Announcing Changing Faces and New Faces
Thank you to long-time volunteer Tela Skinner for leading the Art of Aging/ Art of Dying program for so many years! And introducing new program co-leads Deb Cipolla and Michele Duncan King.
In January 2016 Tela Skinner, Mary Ruhl, Lane de Moll, Gloria Gostnell, Claudia Johnson, Kathleen Moore, Kathie Hightower and Paula Sansom gathered to discuss this question: What is the thing you fear most, and love most, about aging?
The group chose to take the conversation into the community, starting the Art of Aging/of Dying discussion series under the umbrella of the Hoffman Center – quickly realizing it is two big related but distinctive topics.
The Art of Aging: how to stay active and engaged, find community and purpose, be proactive towards our physical, mental, emotional and spiritual health as we age. To age in place in a way that works for us. And, The Art of Dying: what we need to have in place for the end stages and for death, from paperwork and rituals to important spiritual and emotional preparation to decisions about what happens to our bodies.
Over four years AoA/AoD volunteers presented 100 programs, some peer led, others with outside experts. They also hosted This Chair Rocks, local original music and performance on aging. While the 2020 schedule was waylaid by Covid, AoA/AoD discussions continue in the Wonder Garden every Tuesday, and we are looking to Zoom presentations and discussions in future until we can fully gather again.
Beginning in July, 2020, we welcome volunteers Michele Duncan King and Deborah Cipolla who stepped in as new Co-Leads for this series! Michele and Deb look forward to building on the group’s strong foundation by continuing to offer opportunities for meaningful discussion, education and enjoyment to the community.
We all shout a big THANK YOU! to Tela Skinner for her deep sense of service, being program lead, tackling the lion’s share of scheduling/hosting meetings, organizing all of the communications, and keeping us on track.
We welcome our newest board member Manzanita resident, Kathryn Stock.

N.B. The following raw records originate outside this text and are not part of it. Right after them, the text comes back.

(** * Easy21 TD-learning agent: a shallow embedding of [src/td_learning.py]

    The Python class [TDLearningAgent] is embedded as a record [Agent] and
    its methods as computations in a small state-and-exception monad.  An
    exception leaves the mutations done so far in place, as in Python.

    Numbers: the arithmetic of the tables is abstracted by the interface
    [Arith]; every generic statement holds for any implementation of it, and
    the concrete runs use IEEE binary32 from [SpecFloat], the [np.float32]
    dtype of the tables as [__init__] builds them ([save] and [load] rebuild
    them as float64 arrays of the same values).  The rewards, [gamma] and
    [n_0] are Python numbers; they are taken in the same arithmetic as the
    table entries.

    Arrays: a numpy array is a shape and a flat row-major buffer, so both
    [arr[d, p, a]] and [arr.take(indices)] (which reads the FLATTENED array
    when no axis is given) are embedded as numpy defines them. *)

From Stdlib Require Import ZArith Floats.SpecFloat.
From stdpp Require Import gmap list strings.

Local Open Scope Z_scope.

(** ** Exceptions and results *)

Inductive exn : Type :=
  | IndexError
  | KeyError
  | ValueError
  | TypeError
  | AttributeError
  | UnboundLocalError
  | OSError
  | UnpicklingError.

Inductive result (A : Type) : Type :=
  | Ok (a : A)
  | Raise (e : exn).
Arguments Ok {A} a.
Arguments Raise {A} e.

(** ** The arithmetic interface *)

Class Arith : Type := {
  num : Type;
  zero : num;
  one : num;
  add : num -> num -> num;
  sub : num -> num -> num;
  mul : num -> num -> num;
  div : num -> num -> num;
  ltb : num -> num -> bool;
  leb : num -> num -> bool;
  isnan : num -> bool
}.

(** ** Python sequences *)

(** [seq[i]] for a Python int [i]: negative indices count from the end. *)
Definition norm_index (len : nat) (i : Z) : option nat :=
  if (0 <=? i) && (i <? Z.of_nat len) then Some (Z.to_nat i)
  else if (- Z.of_nat len <=? i) && (i <? 0) then Some (Z.to_nat (i + Z.of_nat len))
  else None.

Definition list_getitem {A : Type} (l : list A) (i : Z) : result A :=
  match norm_index (length l) i with
  | Some k => match l !! k with Some x => Ok x | None => Raise IndexError end
  | None => Raise IndexError
  end.

(** [range(n)] *)
Definition range (n : nat) : list Z := Z.of_nat <$> seq 0 n.

(** [dict(pairs)]: a later pair overrides an earlier one with the same key. *)
Definition py_dict `{Countable K} {V : Type} (pairs : list (K * V)) : gmap K V :=
  foldl (fun m kv => <[kv.1 := kv.2]> m) ∅ pairs.

(** ** [collections.deque] with a [maxlen] *)

Record deque (A : Type) : Type := Deque { items : list A; maxlen : nat }.
Arguments Deque {A} items maxlen.
Arguments items {A} d.
Arguments maxlen {A} d.

Definition deque_new {A : Type} (cap : nat) : deque A := Deque [] cap.

Definition deque_len {A : Type} (q : deque A) : nat := length (items q).

(** [q.append(x)]: when the deque is full the leftmost item is discarded. *)
Definition deque_append {A : Type} (q : deque A) (x : A) : deque A :=
  let l := items q ++ [x] in
  Deque (if (maxlen q <? length l)%nat then drop 1 l else l) (maxlen q).

Definition deque_getitem {A : Type} (q : deque A) (i : Z) : result A :=
  list_getitem (items q) i.

(** [q.popleft()] *)
Definition deque_popleft {A : Type} (q : deque A) : result (A * deque A) :=
  match items q with
  | [] => Raise IndexError
  | x :: rest => Ok (x, Deque rest (maxlen q))
  end.

(** [a, b = q]: iterable unpacking into exactly two names. *)
Definition unpack2 {A : Type} (q : deque A) : result (A * A) :=
  match items q with
  | [a; b] => Ok (a, b)
  | _ => Raise ValueError
  end.

(** ** The pseudo-random generator

    One call of [take_action] draws at most once from [random.random()] and
    once from [random.choice]; the two draws are inputs of the model. *)
Record rng `{Arith} : Type := Rng { uniform : num; randbelow : nat }.
Arguments Rng {_} uniform randbelow.

(** [random.choice(range(n))] *)
Definition random_choice `{Arith} (g : rng) (n : nat) : result Z :=
  if (n =? 0)%nat then Raise IndexError
  else Ok (Z.of_nat (randbelow g mod n)).

(** ** The monad of methods

    A method is a function of the state it mutates ([self], or [self] and
    the file system) to the new state and a value or an exception.  The
    state at an exception holds the mutations done before it. *)

Definition M (S A : Type) : Type := S -> S * result A.

Definition ret {S A : Type} (a : A) : M S A := fun s => (s, Ok a).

Stock discovered the Hoffman Center several years ago through its Writing Lounge. “I felt the welcoming atmosphere immediately,” she said. “Here was a group of people really dedicated to writing and pleased to encourage the writing of others, regardless if they were a beginner or a published author.”
Born in Mimico, Ontario, Stock would have been the sixth generation of her family to live there had her parents not moved to the United States when she was a child. She retired from Nike after a 26-year career in Supply Chain operations.
Stock and her wife Deb Tinnin enjoy time spent with family and friends, travel, and living in Manzanita. She is an avid reader, dedicated family historian and sometime writer.
“I firmly believe in the mission and vision of the Hoffman Center,” she said. “I would also hope to be a part of visioning what the Hoffman will mean to this community in the next five to 10 years.”
“We are thrilled to have someone with Kathryn’s skills and passion for the arts join us,” said Hoffman Board President Mary Roberts. “Her involvement will be important to the Center as we look to and plan for the future.”